→ **YOUR INSTRUCTIONS**: Locate the line containing "intros Hname Hl" in the data below. Reproduce it and every following line up to the end, exactly as given.

◆ ◆ ◆ ◆ ◆

(** C9: the new operator is stored under its key before the
    specification is checked.  When a key with an empty specification is
    reached, the load stops with the Empty-Specification error and the
    collection holds the operator with its four key attributes and
    nothing else: the load is not atomic. *)
Theorem from_map_not_atomic (schema_name : value) (name l r : string)
    (inoper : option attrs) (rest : list (string * option attrs))
    (self : OperatorDict) :
  Str.count name "(" = 0%nat → Str.count l "," = 0%nat → Str.count r "," = 0%nat →
  spec_falsy inoper = true →
  let k := [schema_name; VStr name; VStr l; VStr (Str.lstrip r)] in
  let oper := new_operator schema_name name l (Str.lstrip r) in
  ∃ self',
    from_map schema_name
      (("operator " +:+ name +:+ "(" +:+ (l +:+ "," +:+ r) +:+ ")", inoper) :: rest)
      self
    = (self', Raise (ValueError ("Operator '" +:+ name +:+ "' has no specification"))) ∧
    items self' !! tkey k = Some oper ∧
    key oper = Ok k ∧
    (∀ a, a ∉ keylist → oper !! a = None).
Proof.
  intros Hname Hl Hr Hempty k oper. exists (setitem k oper self).
  rewrite from_map_cons, from_map_item_two_operands by done.
  unfold store_parsed. rewrite Hempty. split_and!.
  - done.
  - apply lookup_insert_eq.
  - apply key_new_operator.
  - intros a Ha. subst oper. rewrite new_operator_lookup.
    unfold keylist in Ha. rewrite !elem_of_cons, elem_of_nil in Ha.
    repeat case_decide; tauto.
Qed.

◆ ◆ ◆ ◆ ◆

→ **EXERCISE ANSWER**:
  intros Hname Hl Hr Hempty k oper. exists (setitem k oper self).
  rewrite from_map_cons, from_map_item_two_operands by done.
  unfold store_parsed. rewrite Hempty. split_and!.
  - done.
  - apply lookup_insert_eq.
  - apply key_new_operator.
  - intros a Ha. subst oper. rewrite new_operator_lookup.
    unfold keylist in Ha. rewrite !elem_of_cons, elem_of_nil in Ha.
    repeat case_decide; tauto.
Qed.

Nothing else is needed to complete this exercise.